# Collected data

(* ===== verification/DialPath.v ===== *)
(** * Dial testing: network-path tasks ([src/dialtesting/netpath.go])

    The task validates its options, renders its templates and hands a normalised probe
    configuration to an executor that the caller owns; the executor's interface is the class
    [NetPathExecutor] over the type of its states.  The JSON texts of targets are kept raw;
    what is used of the decoder is the class [PathJson].  The limits of a probe are checked at
    init and not again at a run, which renders the templates again. *)

From S2P Require Import Prelude GoNum GoStrings FilterLex GoStrconv DialTask DialNet DialTls DialHttp DialMulti DialThms DialGrpc.

(** ** Options *)

Definition defaultNetPathTimeout : Z := Second.
Definition maxNetPathTimeout : Z := 30 * Second.
Definition defaultNetPathTTL : Z := 30.
Definition maxNetPathTTL : Z := 60.
Definition maxUDPNetPathTTL : Z := 255.
Definition defaultNetPathE2EQueries : Z := 10.
Definition maxNetPathE2EQueries : Z := 100.
Definition defaultNetPathTracerouteQueries : Z := 3.
Definition maxNetPathTracerouteQueries : Z := 10.

Record NetPathAdvanceOptions := mkPathOpt {
  po_Timeout : string; po_SourceName : string; po_TargetName : string;
  po_MaxTTL : Z; po_E2EQueries : Z; po_TracerouteQueries : Z
}.

(** The target is a raw JSON text. *)
Record NetPathCondition := mkPathCond { pc_Op : string; pc_Target : string }.

Record NetPathSuccess := mkPathSuccess {
  E2ERTTAvg : list (option NetPathCondition); E2ERTTMin : list (option NetPathCondition);
  E2ERTTMax : list (option NetPathCondition); E2ERTTVariationAvg : list (option NetPathCondition);
  E2ERTTVariationMax : list (option NetPathCondition); E2EProbeLossPercent : list (option NetPathCondition);
  HopCount : list (option NetPathCondition); E2EStatus : list (option NetPathCondition);
  TracerouteStatus : list (option NetPathCondition)
}.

# EXERCISE DIRECTIONS
In exact wording, restate the lines of the data above from the first through the one holding "(** ** Options *)", and stop after that line.

# RESPONSE BOX
(* ===== verification/DialPath.v ===== *)
(** * Dial testing: network-path tasks ([src/dialtesting/netpath.go])

    The task validates its options, renders its templates and hands a normalised probe
    configuration to an executor that the caller owns; the executor's interface is the class
    [NetPathExecutor] over the type of its states.  The JSON texts of targets are kept raw;
    what is used of the decoder is the class [PathJson].  The limits of a probe are checked at
    init and not again at a run, which renders the templates again. *)

From S2P Require Import Prelude GoNum GoStrings FilterLex GoStrconv DialTask DialNet DialTls DialHttp DialMulti DialThms DialGrpc.

(** ** Options *)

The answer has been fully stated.